[Stored items]
=== Begin Enclosure ===
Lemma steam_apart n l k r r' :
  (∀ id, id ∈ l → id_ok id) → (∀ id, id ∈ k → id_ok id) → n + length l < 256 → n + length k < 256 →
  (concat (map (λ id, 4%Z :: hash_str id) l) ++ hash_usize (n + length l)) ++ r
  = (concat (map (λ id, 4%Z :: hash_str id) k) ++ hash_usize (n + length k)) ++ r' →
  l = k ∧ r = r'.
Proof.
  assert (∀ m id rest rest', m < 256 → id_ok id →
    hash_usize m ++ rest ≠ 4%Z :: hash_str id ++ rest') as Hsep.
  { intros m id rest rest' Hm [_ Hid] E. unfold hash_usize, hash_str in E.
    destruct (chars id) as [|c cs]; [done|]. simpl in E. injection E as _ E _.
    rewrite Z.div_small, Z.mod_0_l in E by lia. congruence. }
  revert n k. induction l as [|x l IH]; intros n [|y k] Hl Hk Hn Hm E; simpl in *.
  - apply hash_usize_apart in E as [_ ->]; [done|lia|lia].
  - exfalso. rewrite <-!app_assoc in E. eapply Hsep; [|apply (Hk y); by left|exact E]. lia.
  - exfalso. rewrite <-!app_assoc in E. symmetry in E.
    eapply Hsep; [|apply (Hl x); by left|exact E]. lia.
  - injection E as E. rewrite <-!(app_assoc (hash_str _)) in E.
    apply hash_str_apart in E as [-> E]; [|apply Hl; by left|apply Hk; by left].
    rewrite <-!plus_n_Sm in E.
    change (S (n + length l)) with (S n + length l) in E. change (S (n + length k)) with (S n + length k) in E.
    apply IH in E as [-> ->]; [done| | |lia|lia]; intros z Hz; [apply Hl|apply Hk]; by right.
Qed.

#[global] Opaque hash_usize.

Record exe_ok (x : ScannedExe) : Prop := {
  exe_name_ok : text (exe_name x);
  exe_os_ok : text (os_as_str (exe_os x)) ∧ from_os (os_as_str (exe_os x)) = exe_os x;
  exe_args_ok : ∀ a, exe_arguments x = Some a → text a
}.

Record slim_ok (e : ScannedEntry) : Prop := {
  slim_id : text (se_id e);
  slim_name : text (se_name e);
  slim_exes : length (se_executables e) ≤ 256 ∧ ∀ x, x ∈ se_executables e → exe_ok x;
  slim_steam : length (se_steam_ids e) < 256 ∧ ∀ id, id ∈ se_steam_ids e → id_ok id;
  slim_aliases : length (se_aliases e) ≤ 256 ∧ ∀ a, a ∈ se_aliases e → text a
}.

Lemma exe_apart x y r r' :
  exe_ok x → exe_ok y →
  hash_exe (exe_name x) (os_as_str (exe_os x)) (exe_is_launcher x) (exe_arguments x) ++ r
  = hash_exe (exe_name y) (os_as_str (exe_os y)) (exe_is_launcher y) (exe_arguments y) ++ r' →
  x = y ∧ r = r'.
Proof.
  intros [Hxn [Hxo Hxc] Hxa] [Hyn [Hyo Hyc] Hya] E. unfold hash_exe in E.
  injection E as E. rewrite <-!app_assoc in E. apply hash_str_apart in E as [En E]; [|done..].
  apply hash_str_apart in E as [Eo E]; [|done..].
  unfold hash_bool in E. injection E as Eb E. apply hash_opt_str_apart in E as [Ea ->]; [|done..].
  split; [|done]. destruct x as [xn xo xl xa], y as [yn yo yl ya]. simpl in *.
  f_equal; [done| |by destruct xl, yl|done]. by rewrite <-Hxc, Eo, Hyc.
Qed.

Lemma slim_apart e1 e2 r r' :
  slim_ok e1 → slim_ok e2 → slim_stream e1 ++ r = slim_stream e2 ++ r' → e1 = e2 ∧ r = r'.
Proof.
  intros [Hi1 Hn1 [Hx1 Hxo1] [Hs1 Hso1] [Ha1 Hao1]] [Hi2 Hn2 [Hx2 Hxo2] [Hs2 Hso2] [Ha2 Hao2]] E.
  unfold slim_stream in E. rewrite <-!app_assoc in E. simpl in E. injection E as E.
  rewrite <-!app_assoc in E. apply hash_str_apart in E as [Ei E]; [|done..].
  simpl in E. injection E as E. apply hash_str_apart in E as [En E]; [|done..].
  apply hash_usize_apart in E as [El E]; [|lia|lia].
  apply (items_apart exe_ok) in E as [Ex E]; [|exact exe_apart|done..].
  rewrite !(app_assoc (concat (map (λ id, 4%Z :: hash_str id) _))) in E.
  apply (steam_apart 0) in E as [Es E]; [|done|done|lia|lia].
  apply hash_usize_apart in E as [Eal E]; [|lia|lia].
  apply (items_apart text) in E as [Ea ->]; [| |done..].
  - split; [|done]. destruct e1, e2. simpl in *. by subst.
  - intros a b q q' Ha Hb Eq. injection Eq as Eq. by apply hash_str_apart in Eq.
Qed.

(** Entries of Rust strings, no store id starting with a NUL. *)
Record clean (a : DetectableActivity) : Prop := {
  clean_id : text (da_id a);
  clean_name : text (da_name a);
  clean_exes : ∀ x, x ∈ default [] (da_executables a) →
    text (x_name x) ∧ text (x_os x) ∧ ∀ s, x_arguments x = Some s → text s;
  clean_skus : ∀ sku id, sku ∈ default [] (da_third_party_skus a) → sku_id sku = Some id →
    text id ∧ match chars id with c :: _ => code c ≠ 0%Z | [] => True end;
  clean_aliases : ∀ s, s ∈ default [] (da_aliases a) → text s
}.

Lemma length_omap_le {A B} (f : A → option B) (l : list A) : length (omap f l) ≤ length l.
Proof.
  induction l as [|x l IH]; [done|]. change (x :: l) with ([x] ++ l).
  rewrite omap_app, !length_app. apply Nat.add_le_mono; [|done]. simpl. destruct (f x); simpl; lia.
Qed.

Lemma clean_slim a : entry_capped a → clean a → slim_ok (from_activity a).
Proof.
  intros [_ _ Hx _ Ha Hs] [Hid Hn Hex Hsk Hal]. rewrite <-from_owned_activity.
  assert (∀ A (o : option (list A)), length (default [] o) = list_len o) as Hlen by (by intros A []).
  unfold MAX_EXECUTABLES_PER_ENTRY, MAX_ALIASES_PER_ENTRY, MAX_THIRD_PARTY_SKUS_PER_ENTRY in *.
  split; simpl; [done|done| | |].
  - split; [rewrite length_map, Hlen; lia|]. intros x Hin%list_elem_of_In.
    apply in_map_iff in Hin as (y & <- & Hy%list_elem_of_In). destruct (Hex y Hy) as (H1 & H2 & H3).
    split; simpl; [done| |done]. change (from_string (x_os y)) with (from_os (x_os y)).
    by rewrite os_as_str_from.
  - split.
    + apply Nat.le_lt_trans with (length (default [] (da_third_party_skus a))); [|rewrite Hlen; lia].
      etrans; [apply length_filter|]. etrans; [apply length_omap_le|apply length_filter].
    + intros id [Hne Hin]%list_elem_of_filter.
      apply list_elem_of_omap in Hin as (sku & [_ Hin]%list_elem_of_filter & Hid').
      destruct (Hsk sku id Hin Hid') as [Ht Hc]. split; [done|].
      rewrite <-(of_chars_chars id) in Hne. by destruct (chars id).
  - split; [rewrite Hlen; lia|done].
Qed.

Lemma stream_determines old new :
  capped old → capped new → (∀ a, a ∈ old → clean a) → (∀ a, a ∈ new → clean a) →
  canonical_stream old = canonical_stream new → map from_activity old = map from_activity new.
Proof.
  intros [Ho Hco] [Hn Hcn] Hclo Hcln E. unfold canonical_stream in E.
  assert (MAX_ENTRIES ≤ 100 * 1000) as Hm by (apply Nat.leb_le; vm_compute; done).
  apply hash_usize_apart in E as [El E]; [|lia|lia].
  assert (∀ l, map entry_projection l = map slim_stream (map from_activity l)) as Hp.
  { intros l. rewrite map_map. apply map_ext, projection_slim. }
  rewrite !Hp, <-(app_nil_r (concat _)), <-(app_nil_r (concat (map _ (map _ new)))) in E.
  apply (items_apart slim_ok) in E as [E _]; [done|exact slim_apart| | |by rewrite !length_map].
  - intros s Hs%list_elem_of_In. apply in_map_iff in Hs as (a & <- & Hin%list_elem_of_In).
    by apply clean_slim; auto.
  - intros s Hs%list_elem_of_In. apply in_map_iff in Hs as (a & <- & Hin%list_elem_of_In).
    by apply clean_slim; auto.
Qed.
=== End Enclosure ===
=== Begin Enclosure ===
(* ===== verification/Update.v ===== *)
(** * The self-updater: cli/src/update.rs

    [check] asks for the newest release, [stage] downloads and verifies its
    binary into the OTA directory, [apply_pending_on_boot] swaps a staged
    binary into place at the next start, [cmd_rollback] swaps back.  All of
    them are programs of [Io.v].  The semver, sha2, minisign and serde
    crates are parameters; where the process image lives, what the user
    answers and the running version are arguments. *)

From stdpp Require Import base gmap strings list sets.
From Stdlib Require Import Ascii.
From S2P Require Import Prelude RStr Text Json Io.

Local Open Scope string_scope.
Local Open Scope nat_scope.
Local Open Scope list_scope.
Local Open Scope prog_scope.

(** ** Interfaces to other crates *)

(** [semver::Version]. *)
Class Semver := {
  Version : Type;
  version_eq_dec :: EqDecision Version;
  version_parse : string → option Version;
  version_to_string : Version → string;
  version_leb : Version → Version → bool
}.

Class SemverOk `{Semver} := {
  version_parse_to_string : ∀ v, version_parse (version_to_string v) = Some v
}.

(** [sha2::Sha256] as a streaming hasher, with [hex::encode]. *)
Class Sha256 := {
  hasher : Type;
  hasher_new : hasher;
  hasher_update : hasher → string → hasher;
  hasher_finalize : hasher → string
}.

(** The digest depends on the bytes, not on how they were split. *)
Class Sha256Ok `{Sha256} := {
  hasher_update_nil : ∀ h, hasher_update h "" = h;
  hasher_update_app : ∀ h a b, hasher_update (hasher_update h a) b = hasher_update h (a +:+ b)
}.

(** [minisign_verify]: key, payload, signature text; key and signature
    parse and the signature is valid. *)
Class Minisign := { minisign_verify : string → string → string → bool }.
=== End Enclosure ===
=== Begin Enclosure ===
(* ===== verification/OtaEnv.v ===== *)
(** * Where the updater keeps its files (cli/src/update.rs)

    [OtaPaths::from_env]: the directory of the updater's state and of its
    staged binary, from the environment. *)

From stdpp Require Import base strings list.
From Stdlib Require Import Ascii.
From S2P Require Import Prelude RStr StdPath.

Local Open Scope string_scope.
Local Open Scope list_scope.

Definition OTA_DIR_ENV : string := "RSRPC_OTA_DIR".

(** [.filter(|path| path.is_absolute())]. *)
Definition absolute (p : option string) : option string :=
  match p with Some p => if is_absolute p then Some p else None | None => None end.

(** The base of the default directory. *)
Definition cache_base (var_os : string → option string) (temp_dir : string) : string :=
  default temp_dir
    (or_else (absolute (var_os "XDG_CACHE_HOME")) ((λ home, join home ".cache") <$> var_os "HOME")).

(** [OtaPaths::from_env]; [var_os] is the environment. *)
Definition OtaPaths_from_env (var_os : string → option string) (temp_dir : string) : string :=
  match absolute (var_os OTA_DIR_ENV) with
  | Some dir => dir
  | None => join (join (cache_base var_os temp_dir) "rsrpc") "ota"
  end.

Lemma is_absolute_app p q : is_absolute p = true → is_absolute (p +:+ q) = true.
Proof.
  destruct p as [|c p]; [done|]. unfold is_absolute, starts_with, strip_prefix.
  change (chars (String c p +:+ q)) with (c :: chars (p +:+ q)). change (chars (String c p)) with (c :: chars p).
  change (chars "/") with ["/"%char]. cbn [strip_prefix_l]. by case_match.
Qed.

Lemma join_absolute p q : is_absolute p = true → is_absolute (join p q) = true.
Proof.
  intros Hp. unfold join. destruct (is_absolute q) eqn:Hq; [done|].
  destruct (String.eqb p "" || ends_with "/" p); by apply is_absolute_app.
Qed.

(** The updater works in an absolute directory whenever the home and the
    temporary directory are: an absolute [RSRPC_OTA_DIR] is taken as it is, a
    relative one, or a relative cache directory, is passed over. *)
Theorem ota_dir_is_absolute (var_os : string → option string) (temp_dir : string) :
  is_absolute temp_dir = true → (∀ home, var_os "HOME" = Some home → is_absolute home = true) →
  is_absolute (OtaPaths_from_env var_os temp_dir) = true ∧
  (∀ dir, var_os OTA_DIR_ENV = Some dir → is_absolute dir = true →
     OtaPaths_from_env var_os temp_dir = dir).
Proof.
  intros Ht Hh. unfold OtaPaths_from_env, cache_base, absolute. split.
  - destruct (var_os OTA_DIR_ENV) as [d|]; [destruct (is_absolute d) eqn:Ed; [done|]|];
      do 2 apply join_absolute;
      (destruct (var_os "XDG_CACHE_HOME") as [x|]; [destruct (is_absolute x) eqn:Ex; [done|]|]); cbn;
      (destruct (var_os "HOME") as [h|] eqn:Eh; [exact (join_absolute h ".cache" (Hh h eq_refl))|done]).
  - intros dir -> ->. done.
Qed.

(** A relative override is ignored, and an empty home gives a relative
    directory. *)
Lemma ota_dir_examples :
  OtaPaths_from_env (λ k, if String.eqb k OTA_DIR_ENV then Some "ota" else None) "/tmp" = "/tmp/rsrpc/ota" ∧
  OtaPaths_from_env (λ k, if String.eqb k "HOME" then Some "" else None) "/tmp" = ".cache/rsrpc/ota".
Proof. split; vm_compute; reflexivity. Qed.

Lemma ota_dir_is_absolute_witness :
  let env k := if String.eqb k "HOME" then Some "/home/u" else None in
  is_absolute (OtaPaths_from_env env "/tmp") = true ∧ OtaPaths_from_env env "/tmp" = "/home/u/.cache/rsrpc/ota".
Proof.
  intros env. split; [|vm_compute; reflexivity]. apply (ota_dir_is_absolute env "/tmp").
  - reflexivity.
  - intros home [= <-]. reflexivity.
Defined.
=== End Enclosure ===
Task brief: Your answer should be the exact lines above from the one with "(** The base of the default directory. *)" through the one with "Some dir => dir", both included, and nothing besides.

Result of this task:
(** The base of the default directory. *)
Definition cache_base (var_os : string → option string) (temp_dir : string) : string :=
  default temp_dir
    (or_else (absolute (var_os "XDG_CACHE_HOME")) ((λ home, join home ".cache") <$> var_os "HOME")).

(** [OtaPaths::from_env]; [var_os] is the environment. *)
Definition OtaPaths_from_env (var_os : string → option string) (temp_dir : string) : string :=
  match absolute (var_os OTA_DIR_ENV) with
  | Some dir => dir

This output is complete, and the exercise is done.